• Directions for this task
Look through the entries below for the line that contains "(String.length p <=?", then set down that line and each one after it exactly, through the last.
━━━ Task inputs ━━━
(** * A shallow embedding of [core/site_generator.py]

    The static site generator reads Markdown documents with a front-matter
    block, renders them through Jinja2 templates, injects a post index and
    development utilities, and writes the pages below an output root.

    Conventions of the embedding.
    - A Python [str] is a Rocq [string]; its characters are the code points
      below 128 (all the markers the program looks for are ASCII).  The
      character classes ([isspace], cased letters) are those of Python on
      that range.
    - A Python [dict] with string keys is a [gmap string string]; [len] is
      [size].
    - Calls that leave the interpreter ([os], [shutil], [jinja2], [sass],
      [time], [print], and the helpers of [core.util]) are fields of a
      record [Sys]; every such call is logged in a trace of [Event]s, and may
      raise.  The program itself runs in a state-and-exception monad [M]. *)

From Stdlib Require Import String Ascii List Arith Bool Lia.
From stdpp Require Import gmap strings list fin_maps.

Local Open Scope string_scope.

(** ** Python string methods *)

Module Py.

(** The newline character, ['\n']. *)
Definition NL : ascii := "010"%char.

(** [s.startswith(p)] *)
Definition startswith (s p : string) : bool := String.prefix p s.

(** [s.endswith(p)] *)
Definition endswith (s p : string) : bool :=
  (String.length p <=? String.length s)%nat &&
  String.eqb (substring (String.length s - String.length p) (String.length p) s) p.

(** [s.split(sep)] for a one-character separator: never the empty list. *)
Fixpoint split (sep : ascii) (s : string) : list string :=
  match s with
  | "" => [""]
  | String c s' =>
      if Ascii.eqb c sep then "" :: split sep s'
      else match split sep s' with
           | w :: ws => String c w :: ws
           | [] => [String c ""]
           end
  end.

(** [s.split(sep, 1)]: at most one cut, at the first separator. *)
Fixpoint split1 (sep : ascii) (s : string) : list string :=
  match s with
  | "" => [""]
  | String c s' =>
      if Ascii.eqb c sep then [""; s']
      else match split1 sep s' with
           | w :: ws => String c w :: ws
           | [] => [String c ""]
           end
  end.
━━━
• Written solution
  (String.length p <=? String.length s)%nat &&
  String.eqb (substring (String.length s - String.length p) (String.length p) s) p.

(** [s.split(sep)] for a one-character separator: never the empty list. *)
Fixpoint split (sep : ascii) (s : string) : list string :=
  match s with
  | "" => [""]
  | String c s' =>
      if Ascii.eqb c sep then "" :: split sep s'
      else match split sep s' with
           | w :: ws => String c w :: ws
           | [] => [String c ""]
           end
  end.

(** [s.split(sep, 1)]: at most one cut, at the first separator. *)
Fixpoint split1 (sep : ascii) (s : string) : list string :=
  match s with
  | "" => [""]
  | String c s' =>
      if Ascii.eqb c sep then [""; s']
      else match split1 sep s' with
           | w :: ws => String c w :: ws
           | [] => [String c ""]
           end
  end.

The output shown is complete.